ACTIVITY
Your task is to find every line of the listing that includes "name" and copy it.

DATA EXCERPTS
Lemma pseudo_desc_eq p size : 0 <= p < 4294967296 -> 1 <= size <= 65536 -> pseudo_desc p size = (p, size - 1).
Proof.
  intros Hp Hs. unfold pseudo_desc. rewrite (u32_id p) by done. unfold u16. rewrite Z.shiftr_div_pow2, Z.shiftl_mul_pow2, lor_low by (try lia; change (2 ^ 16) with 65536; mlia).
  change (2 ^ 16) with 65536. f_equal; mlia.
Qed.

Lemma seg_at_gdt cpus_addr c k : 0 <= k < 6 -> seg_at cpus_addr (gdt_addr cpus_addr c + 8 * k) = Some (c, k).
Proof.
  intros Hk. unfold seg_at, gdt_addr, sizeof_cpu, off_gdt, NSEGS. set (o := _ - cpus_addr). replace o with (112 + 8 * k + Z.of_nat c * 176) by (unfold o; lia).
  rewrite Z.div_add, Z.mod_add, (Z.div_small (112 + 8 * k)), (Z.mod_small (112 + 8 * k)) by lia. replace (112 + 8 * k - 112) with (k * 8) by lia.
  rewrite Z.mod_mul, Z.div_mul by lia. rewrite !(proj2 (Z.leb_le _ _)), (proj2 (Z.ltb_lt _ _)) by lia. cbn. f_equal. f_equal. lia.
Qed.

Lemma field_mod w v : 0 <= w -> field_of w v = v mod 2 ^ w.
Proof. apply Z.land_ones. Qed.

---

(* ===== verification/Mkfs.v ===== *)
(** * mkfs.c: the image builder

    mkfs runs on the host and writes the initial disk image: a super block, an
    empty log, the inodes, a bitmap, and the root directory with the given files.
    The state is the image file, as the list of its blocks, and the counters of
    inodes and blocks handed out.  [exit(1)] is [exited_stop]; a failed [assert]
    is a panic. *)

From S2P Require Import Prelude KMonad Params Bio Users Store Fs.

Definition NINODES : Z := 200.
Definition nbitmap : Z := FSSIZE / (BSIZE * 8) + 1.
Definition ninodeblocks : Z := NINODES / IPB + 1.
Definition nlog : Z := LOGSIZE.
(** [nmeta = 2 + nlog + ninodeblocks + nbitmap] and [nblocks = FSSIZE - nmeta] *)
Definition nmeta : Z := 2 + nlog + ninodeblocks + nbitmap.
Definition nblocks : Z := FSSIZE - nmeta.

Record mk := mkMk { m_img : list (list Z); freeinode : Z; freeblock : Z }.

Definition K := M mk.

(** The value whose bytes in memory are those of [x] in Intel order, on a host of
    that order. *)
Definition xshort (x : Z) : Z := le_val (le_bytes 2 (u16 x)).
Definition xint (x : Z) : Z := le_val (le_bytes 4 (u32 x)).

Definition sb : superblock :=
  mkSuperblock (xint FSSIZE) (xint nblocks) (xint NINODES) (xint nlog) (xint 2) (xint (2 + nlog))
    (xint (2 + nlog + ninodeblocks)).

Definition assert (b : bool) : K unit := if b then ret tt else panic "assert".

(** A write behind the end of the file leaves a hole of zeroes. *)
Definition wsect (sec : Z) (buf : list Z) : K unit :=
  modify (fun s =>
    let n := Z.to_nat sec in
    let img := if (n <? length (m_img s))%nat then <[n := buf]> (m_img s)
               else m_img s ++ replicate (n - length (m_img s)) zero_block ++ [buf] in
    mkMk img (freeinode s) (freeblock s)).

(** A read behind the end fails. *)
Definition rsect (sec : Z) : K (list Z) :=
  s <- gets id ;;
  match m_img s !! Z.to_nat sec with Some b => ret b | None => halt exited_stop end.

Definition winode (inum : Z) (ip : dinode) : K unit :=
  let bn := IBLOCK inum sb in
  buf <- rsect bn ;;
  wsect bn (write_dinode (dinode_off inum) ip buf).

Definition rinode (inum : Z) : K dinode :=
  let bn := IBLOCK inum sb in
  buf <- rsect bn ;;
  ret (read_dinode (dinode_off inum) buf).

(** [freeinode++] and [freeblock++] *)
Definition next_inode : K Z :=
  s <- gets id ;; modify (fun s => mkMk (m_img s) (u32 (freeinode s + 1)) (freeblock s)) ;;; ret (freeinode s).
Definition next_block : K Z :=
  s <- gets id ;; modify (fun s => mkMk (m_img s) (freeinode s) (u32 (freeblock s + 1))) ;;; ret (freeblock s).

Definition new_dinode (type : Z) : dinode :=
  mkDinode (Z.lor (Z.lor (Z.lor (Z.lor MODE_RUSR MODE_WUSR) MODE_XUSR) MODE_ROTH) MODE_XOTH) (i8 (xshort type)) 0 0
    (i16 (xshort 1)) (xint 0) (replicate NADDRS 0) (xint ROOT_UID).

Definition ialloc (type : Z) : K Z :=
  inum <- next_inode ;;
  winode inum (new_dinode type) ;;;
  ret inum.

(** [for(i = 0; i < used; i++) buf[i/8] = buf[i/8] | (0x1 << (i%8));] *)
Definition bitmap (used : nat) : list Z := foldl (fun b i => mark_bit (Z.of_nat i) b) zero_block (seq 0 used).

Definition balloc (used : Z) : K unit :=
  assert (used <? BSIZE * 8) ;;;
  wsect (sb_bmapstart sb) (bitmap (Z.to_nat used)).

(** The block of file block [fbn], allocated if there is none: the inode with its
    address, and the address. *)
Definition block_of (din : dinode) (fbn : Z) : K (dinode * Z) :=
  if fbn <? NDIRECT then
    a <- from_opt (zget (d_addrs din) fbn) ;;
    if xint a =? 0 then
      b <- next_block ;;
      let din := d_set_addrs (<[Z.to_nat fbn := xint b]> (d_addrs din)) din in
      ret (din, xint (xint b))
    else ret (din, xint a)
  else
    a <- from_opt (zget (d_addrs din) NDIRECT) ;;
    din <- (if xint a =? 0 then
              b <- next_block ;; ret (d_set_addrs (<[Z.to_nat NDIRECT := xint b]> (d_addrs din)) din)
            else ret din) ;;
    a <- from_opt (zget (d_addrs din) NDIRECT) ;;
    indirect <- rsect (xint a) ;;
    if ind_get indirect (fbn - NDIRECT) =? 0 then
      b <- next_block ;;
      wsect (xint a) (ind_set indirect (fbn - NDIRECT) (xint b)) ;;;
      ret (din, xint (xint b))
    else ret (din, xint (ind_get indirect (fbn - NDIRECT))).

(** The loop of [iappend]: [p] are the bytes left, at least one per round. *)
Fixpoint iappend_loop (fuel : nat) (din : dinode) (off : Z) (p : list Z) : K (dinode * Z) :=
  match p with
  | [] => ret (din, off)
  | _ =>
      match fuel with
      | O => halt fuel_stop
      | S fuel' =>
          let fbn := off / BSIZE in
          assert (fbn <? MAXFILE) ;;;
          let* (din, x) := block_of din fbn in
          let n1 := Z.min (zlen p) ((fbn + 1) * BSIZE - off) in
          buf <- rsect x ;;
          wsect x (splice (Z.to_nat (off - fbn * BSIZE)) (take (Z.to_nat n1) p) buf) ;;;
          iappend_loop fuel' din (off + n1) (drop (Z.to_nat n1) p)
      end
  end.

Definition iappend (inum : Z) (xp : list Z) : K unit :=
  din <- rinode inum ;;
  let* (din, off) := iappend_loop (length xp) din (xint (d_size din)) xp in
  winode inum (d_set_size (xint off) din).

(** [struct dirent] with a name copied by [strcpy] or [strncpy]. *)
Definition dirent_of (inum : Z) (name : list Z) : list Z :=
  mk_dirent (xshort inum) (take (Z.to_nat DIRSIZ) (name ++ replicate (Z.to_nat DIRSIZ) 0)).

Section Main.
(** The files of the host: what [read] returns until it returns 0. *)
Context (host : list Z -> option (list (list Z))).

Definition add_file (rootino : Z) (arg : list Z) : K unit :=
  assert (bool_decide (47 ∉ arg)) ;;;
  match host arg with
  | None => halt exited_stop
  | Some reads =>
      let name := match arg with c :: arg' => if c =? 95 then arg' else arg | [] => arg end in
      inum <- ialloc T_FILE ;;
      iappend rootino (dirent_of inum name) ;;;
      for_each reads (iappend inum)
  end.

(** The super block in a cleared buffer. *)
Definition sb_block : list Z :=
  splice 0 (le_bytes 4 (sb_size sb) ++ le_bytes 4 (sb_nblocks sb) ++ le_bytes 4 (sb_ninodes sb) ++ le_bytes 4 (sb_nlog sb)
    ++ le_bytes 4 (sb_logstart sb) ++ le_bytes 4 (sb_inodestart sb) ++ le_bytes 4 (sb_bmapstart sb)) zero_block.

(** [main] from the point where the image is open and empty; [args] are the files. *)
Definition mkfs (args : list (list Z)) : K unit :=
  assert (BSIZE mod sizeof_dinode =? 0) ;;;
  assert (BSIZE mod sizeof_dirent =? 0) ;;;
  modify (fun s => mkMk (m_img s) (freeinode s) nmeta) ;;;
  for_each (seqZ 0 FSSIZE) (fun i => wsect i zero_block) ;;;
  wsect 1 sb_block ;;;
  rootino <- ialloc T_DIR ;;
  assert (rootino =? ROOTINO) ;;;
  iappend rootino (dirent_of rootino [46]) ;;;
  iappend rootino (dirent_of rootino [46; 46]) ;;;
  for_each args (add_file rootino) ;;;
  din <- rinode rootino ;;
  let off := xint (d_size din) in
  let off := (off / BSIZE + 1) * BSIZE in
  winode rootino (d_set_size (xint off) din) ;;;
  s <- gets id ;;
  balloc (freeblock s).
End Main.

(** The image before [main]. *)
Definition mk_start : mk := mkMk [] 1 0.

SOLUTION FOR THIS EXERCISE
(** [struct dirent] with a name copied by [strcpy] or [strncpy]. *)
Definition dirent_of (inum : Z) (name : list Z) : list Z :=
  mk_dirent (xshort inum) (take (Z.to_nat DIRSIZ) (name ++ replicate (Z.to_nat DIRSIZ) 0)).
      let name := match arg with c :: arg' => if c =? 95 then arg' else arg | [] => arg end in
      iappend rootino (dirent_of inum name) ;;;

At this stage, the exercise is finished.